- Directed by: Luigi Falorni
- Written by: Luigi Falorni Gabriele Kister Senait Mehari
- Produced by: Sven Burgemeister Andreas Bariess Gloria Burket
- Starring: Letekidan Micael Solomie Micael Seble Tilahun Daniel Seyoum Mekdes Wegene Samuel Semere
- Edited by: Anja Pohl
- Music by: Andrea Guerra Stephan Massimo
- Distributed by: Beta Film
- Release date: 25 September 2009;
- Running time: 97 minutes
- Countries: Eritrea Germany United Kingdom
- Languages: Tigrinya Italian English
- Budget: $5.5 million

= Heart of Fire (2009 film) =

Heart of Fire (also known by its original German name, Feuerherz) is a 2009 German docudrama which was directed by Luigi Falorni. The film was inspired by the best selling book of Ethiopian-German singer Senait Mehari of the same name.
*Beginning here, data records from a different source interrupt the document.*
(* ===== verification/EventTest.v ===== *)
(** The test of events (test-suite/js-test-app/src/test-files/18-event.js): a
    program that composes [Event], [EventTarget] and the assertions of the test
    suite, run on their models. *)

From Stdlib Require Import String.
From stdpp Require Import base numbers list gmap.
From S2P Require Import Prelude JsNumber JsValue Event Streams TestSuite.

Local Open Scope Z_scope.
Local Open Scope js_scope.

(** What reaches the [catch]: an assertion that failed or an exception of the
    event methods. *)
Inductive failure : Type :=
| AssertionFailed (e : thrown)
| Faulted (e : fault).

(** The variables [testEvent1CalledCount] and [testEvent2CalledCount]. *)
Record counts : Type := Counts { testEvent1CalledCount : Z; testEvent2CalledCount : Z }.

Abbreviation Run A := (comp (Event.world counts) failure A).

(** The objects of the test: the target, the two events, the two callbacks. *)
Definition target_object : object := 0%nat.
Definition testEvent1 : object := 1%nat.
Definition testEvent2 : object := 2%nat.
Definition testEvent1CallBack : callback := CFunction 1.
Definition testEvent2CallBack : callback := CFunction 2.

Definition set_counts (f : counts -> counts) (w : Event.world counts) : Event.world counts :=
  Event.World (targets w) (events w) (f (user w)).

(** The two arrow functions. *)
Definition call_back (f : nat) (ev : object) : comp (Event.world counts) fault unit :=
  match f with
  | 1%nat => modify (set_counts (fun c => Counts (testEvent1CalledCount c + 1) (testEvent2CalledCount c)))
  | 2%nat => modify (set_counts (fun c => Counts (testEvent1CalledCount c) (testEvent2CalledCount c + 1)))
  | _ => throw (Error "not a function of the test")
  end.

(** A call of a method of the library, and an assertion on a counter. *)
Definition lib {A} (m : comp (Event.world counts) fault A) : Run A :=
  fun w => match m w with
           | (w', Ok a) => (w', Ok a)
           | (w', Throw e) => (w', Throw (Faulted e))
           end.

Definition expect (count : counts -> Z) (n : Z) (m : string) : Run unit :=
  fun w => match assert_equals (Num (of_Z (count (user w)))) (Num (of_Z n)) (Str (js m)) with
           | Ok _ => (w, Ok tt)
           | Throw e => (w, Throw (AssertionFailed e))
           end.

Definition add (ty : jsstr) (c : callback) : Run unit :=
  lib (addEventListener (fun _ _ => false) (fun _ _ u => u) target_object ty c OUndefined).
Definition remove (ty : jsstr) (c : callback) : Run unit := lib (removeEventListener target_object ty c OUndefined).
Definition fire_event (ev : object) : Run unit := do! lib (dispatchEvent call_back target_object ev) in ret tt.

(** The body of the [try]. *)
Definition steps (TEST_EVENT1 TEST_EVENT2 : jsstr) : Run unit :=
  do! modify (fun w => Event.World (<[target_object := ∅]> (targets w))
                         (<[testEvent2 := new_event TEST_EVENT2 Undefined]> (<[testEvent1 := new_event TEST_EVENT1 Undefined]> (events w)))
                         (Counts 0 0)) in
  do! add TEST_EVENT1 testEvent1CallBack in
  do! add TEST_EVENT2 testEvent2CallBack in
  do! fire_event testEvent1 in
  do! expect testEvent1CalledCount 1 "test event 1 callback was not called" in
  do! expect testEvent2CalledCount 0 "test event 2 callback was unexpectedly called" in
  do! fire_event testEvent2 in
  do! expect testEvent2CalledCount 1 "test event 2 callback was not called" in
  do! remove TEST_EVENT1 testEvent1CallBack in
  do! fire_event testEvent1 in
  do! expect testEvent1CalledCount 1 "test event 1 callback was unexpectedly called" in
  do! fire_event testEvent2 in
  do! expect testEvent2CalledCount 2 "test event 2 callback was not called" in
  do! remove TEST_EVENT2 testEvent2CallBack in
  do! fire_event testEvent2 in
  expect testEvent2CalledCount 2 "test event 2 callback was unexpectedly called".

(** The response: its status and its body, a text or the error the test failed with. *)
Definition handleRequest : Z * (string + failure) :=
  match steps (js "testEvent1") (js "testEvent2") (Event.World ∅ ∅ (Counts 0 0)) with
  | (_, Ok _) => (200, inl "All tests passed!"%string)
  | (_, Throw e) => (500, inr e)
  end.

(** The library passes its test of events. *)
Theorem event_test_passes : handleRequest = (200, inl "All tests passed!"%string).
Proof. vm_compute. reflexivity. Qed.

(** A callback that stays registered would fail it. *)
Example event_test_can_fail :
  snd ((do! add (js "a") testEvent1CallBack in do! fire_event testEvent1 in expect testEvent1CalledCount 0 "called")
         (Event.World (<[target_object := ∅]> ∅) (<[testEvent1 := new_event (js "a") Undefined]> ∅) (Counts 0 0))) <> Ok tt.
Proof. vm_compute. discriminate. Qed.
The film was released on September 25 (Germany) and October 10 (United Kingdom, Italy, Eritrea).

==Plot==
Awet (Letekidan Micael) is born the daughter of an Eritrean man and an Ethiopian woman - a bad combination in 1974, in the middle of a long liberation war between the two peoples. Asmara is under Ethiopian occupation, and Awet's father takes to the woods with the Eritrean freedom fighters. Left alone and needy, Awet's mother attempts to kill her, locking it away in a suitcase. Awet survives and is taken to a Catholic orphanage ran by Italian and Eritrean nuns. It is during her time in the orphanage that Awet begins to first perceive the injustice all around her, and gradually learns to stand up for her beliefs. Six years later, her father - whom she believed lost - takes her away to live with his new family. But Awet is not welcome; her father torments her and finally gives her and her elder stepsister to the “Morning Stars” - a children's unit within one of Eritrea's liberation armies, the Eritrean Liberation Front, also known as Jebha.

It's here that Awet finds a new family and a mother substitute in the commander Ma'aza: a beautiful and charismatic young woman who has made her way to one of the leading positions, typically occupied by men. Awet falls for her, and tries anything to catch her attention and win her favour. She endures paramilitary training and the harshness of guerrilla life in the dry Eritrean desert, waiting for the moment she’ll fight at the commander’s side. But then Awet encounters the first dead bodies: enemies and comrades lying side by side. In her eyes, the dead friends and foes all look shockingly alike - children like her. So when Ma'aza gives her the long-desired Kalashnikov, Awet shirks the drill and pretends to shoot, but with an empty magazine; she even buries her gun. She gets punished, mocked as a coward and isolated. But her refusal to kill and her naïve questioning set a troublesome precedent - a challenge to Ma'aza’s authority.

Meanwhile losses to the enemy - the Eritrean People's Liberation Front or Shabia - increase and the enemy tightens the circle. A few of Awet’s comrades are caught while fleeing and are killed at Ma'aza’s command. In a final clash with the enemy, the commander calls her fighters to the last sacrifice. But Awet takes control of her destiny this time. She confronts Ma'aza and finally leaves her former idol to her fate. While the troops are breaking apart, Awet is able to save herself and her stepsister - hiding in an abandoned suitcase.

==Cast==
- Letekidan Micael as Awet
- Solomie Micael as Freweyni
- Seble Tilahun as Ma'aza
- Daniel Seyoum as Mike'ele
- Mekdes Wegene as Amrit
- Saniel Samara as Haile
- Kybra Negash as Anna

==Reception==
Heart of Fire received generally positive reviews; on Rotten Tomatoes, the film holds an 83% 'fresh' rating, with the consensus "beautifully shot and emotionally engaging". It was nominated for the International Film Critics Award at the 2010 Los Angeles International Film Festival. However, the film has caused a lot of controversy and has come in for considerable criticism as to accuracy. The Eritrean government has attacked the film producers and author Senait Mehari, denying that there were child soldiers involved during the war for independence.